6. The method for controlling the garlic maggot with a combination of the lime nitrogen and the microbial inoculum according to claim 1, wherein in step (2), if drip irrigation is used for watering and topdressing in the later stage, only organic fertilizer and phosphate fertilizer can be applied as the base fertilizer, if flood irrigation is adopted in the later stage, the organic fertilizer, the phosphate fertilizer and the potash fertilizer are used as the base fertilizers, and the potassium fertilizer has 15-30 kg/mu of application amount.

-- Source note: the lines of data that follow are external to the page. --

(** X7: [removeAt] undoes [add]: after [add(x)], removing at the index
    where [x] was put (the count before the call), or at -1, gives back the
    list as it was. *)
Theorem removeAt_undoes_add :
  forall this x,
    removeAt (fst (add this x)) (count this) = this
    /\ removeAt (fst (add this x)) (-1) = this.
Proof.
  intros [l] x. rewrite add_eq. cbn [fst]. unfold count. cbn [observerList].
  split.
  - unfold removeAt. cbn [observerList].
    rewrite splice_one_inside by (rewrite len_app; unfold len; simpl; lia).
    cbn [fst]. f_equal. unfold len. rewrite Nat2Z.id.
    rewrite firstn_app, Nat.sub_diag, firstn_all. cbn [firstn].
    rewrite skipn_all2 by (rewrite length_app; simpl; lia).
    now rewrite !app_nil_r.
  - unfold removeAt. cbn [observerList].
    rewrite splice_minus_one by (destruct l; discriminate).
    f_equal. apply removelast_last.
Qed.

End ObserverListComposition.

(** ** Subject: removal of a registered observer *)

Section SubjectComposition.

Import ObserverList_prototype Subject_prototype.

(** X8: [removeObserver(x)] on a subject where [x] is registered removes
    the first occurrence of [x], and leaves every other element, later
    occurrences of [x] among them, in place and in order. *)
Theorem removeObserver_removes_first_occurrence :
  forall (this : Subject) (x : Obs) (pre post : list Obs),
    observerList (observers this) = pre ++ x :: post ->
    ~ In x pre ->
    observerList (observers (removeObserver this x)) = pre ++ post.
Proof.
  intros [[l]] x pre post Hl Hnot. cbn [observers observerList] in Hl. subst l.
  unfold removeObserver. cbn [observers].
  pose proof (indexOf_first pre post x 0 ltac:(lia) Hnot) as Hidx.
  change (Z.of_nat 0) with 0 in Hidx. rewrite Hidx.
  rewrite removeAt_inside
    by (unfold count, len; cbn [observerList]; rewrite length_app; simpl; lia).
  cbn [observerList]. unfold len. rewrite Nat2Z.id.
  rewrite firstn_app, Nat.sub_diag, firstn_all. cbn [firstn].
  rewrite app_nil_r. f_equal.
  rewrite skipn_app, skipn_all2 by lia.
  replace (S (length pre) - length pre)%nat with 1%nat by lia.
  reflexivity.
Qed.

(** X8 on the list [B; A; C; A], from which the first [A] goes. *)
Lemma removeObserver_removes_first_occurrence_witness :
  observerList
    (observers (removeObserver
                  (Scenario.subject_after_adding
                     [Scenario.B; Scenario.A; Scenario.C; Scenario.A])
                  Scenario.A))
  = [Scenario.B] ++ [Scenario.C; Scenario.A].
Proof.
  apply removeObserver_removes_first_occurrence.
  - reflexivity.
  - absent_from_list.
Defined.

(** X9: [removeObserver(x)] right after [addObserver(x)] always brings
    [count()] back to what it was; it brings the subject itself back when
    [x] was not registered before. When [x] was registered, it is the
    earlier occurrence that goes and the new one stays at the end. *)
Theorem removeObserver_after_addObserver :
  forall (this : Subject) (x : Obs),
    count (observers (removeObserver (addObserver this x) x))
    = count (observers this)
    /\ (~ In x (observerList (observers this)) ->
        removeObserver (addObserver this x) x = this)
    /\ (forall pre post,
           observerList (observers this) = pre ++ x :: post -> ~ In x pre ->
           observerList (observers (removeObserver (addObserver this x) x))
           = pre ++ post ++ [x]).
Proof.
  intros [[l]] x.
  assert (Hadd : observerList (observers (addObserver (mkSubject (mkObserverList l)) x))
                 = l ++ [x])
    by (unfold addObserver; cbn [observers]; now rewrite add_eq).
  assert (Hfresh : ~ In x l ->
                   removeObserver (addObserver (mkSubject (mkObserverList l)) x) x
                   = mkSubject (mkObserverList l)).
  { intros Hnot.
    pose proof (removeObserver_removes_first_occurrence _ x l [] Hadd Hnot) as Hrm.
    rewrite app_nil_r in Hrm.
    destruct (removeObserver _ x) as [[l']]. cbn [observers observerList] in Hrm.
    now subst l'. }
  assert (Hdup : forall pre post, l = pre ++ x :: post -> ~ In x pre ->
            observerList (observers
              (removeObserver (addObserver (mkSubject (mkObserverList l)) x) x))
            = pre ++ post ++ [x]).
  { intros pre post Hl Hnot.
    apply removeObserver_removes_first_occurrence; [| exact Hnot].
    rewrite Hadd, Hl, <- app_assoc. reflexivity. }
  cbn [observers observerList].
  split; [| split; [exact Hfresh | exact Hdup]].
  destruct (in_dec Nat.eq_dec x l) as [Hin | Hnot].
  - destruct (in_split x l Hin) as (l1 & l2 & Hl).
    assert (Hfirst : exists pre post, l = pre ++ x :: post /\ ~ In x pre).
    { clear Hadd Hfresh Hdup Hin. revert l1 l2 Hl.
      induction l as [| h t IH]; intros l1 l2 Hl.
      - destruct l1; discriminate.
      - destruct (Nat.eq_dec h x) as [-> | Hne].
        + exists [], t. split; [reflexivity | intros []].
        + destruct l1 as [| h1 l1]; simpl in Hl; injection Hl as Hh Ht.
          * congruence.
          * destruct (IH l1 l2 Ht) as (pre & post & Ht' & Hpre).
            exists (h :: pre), post. split; [now rewrite Ht' |].
            simpl. intros [Heq | Hin']; [congruence | contradiction]. }
    destruct Hfirst as (pre & post & Hl' & Hpre).
    unfold count. rewrite (Hdup pre post Hl' Hpre). cbn [observerList].
    rewrite Hl'. unfold len.
    repeat (rewrite length_app || cbn [length]). lia.
  - now rewrite (Hfresh Hnot).
Qed.

(** X10: [removeObserver] shrinks every list that is not empty, whether or
    not the observer is registered: [count()] afterwards is one less, and
    it stays 0 on an empty list. *)
Theorem removeObserver_always_removes_one :
  forall (this : Subject) (x : Obs),
    count (observers (removeObserver this x))
    = Z.max (count (observers this) - 1) 0.
Proof.
  intros this x.
  destruct (in_dec Nat.eq_dec x (observerList (observers this))) as [Hin | Hnot].
  - destruct (removeObserver_of_member_removes_one_occurrence this x Hin)
      as [Hc _].
    rewrite Hc. unfold count, len. revert Hin.
    destruct (observerList (observers this)); intros Hin;
      [contradiction | cbn [length]; lia].
  - unfold removeObserver. rewrite (indexOf_absent _ _ Hnot).
    unfold removeAt, count. cbn [observers observerList].
    destruct (observerList (observers this)) as [| h t] eqn:Hl.
    + reflexivity.
    + rewrite splice_minus_one by discriminate.
      destruct (exists_last (l := h :: t) ltac:(discriminate))
        as (init & last & Heq).
      rewrite Heq, removelast_last. unfold len. rewrite length_app.
      cbn [length]. lia.
Qed.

7. The method for controlling the garlic maggot with a combination of the lime nitrogen and the microbial inoculum according to claim 1, wherein in step (2), the mixed microbial inoculum is a mixture of bacillus subtilis, bacillus amyloliquefaciens and brevibacillus laterosporus, the application rate of the bacillus subtilis is 10-50 trillion spores/mu, the bacillus amyloliquefaciens is 5- trillion spores/mu of application amount, and the brevibacillus laterosporus has 10-40 billion spores/mu of application amount.

8. The method for controlling the garlic maggot with a combination of the lime nitrogen and the microbial inoculum according to claim 1, in step (3), a seed-dressing agent of the garlic is used before sowing the garlic, and the seeds are sowed after airing, the sowing amount of the garlic is 190-225 kg/mu.

9. The method for controlling the garlic maggot with a combination of the lime nitrogen and the microbial inoculum according to claim 1, in step (4), the mixed microbial inoculum has the application amount being the same as that in step (2).

10. The method for controlling the garlic maggot with a combination of the lime nitrogen and the microbial inoculum according to claim 1, in step (4), if drip irrigation is used for watering in the later stage, nutrients are supplemented when the re-greening water, moss-invigorating water and garlic head water are watered, 5-20 kg/mu of a high-nitrogen compound fertilizer is applied when the re-greening water is watered, 5-20 kg/mu of a high- potassium compound fertilizer is applied when the moss-invigorating water and the garlic head water are watered.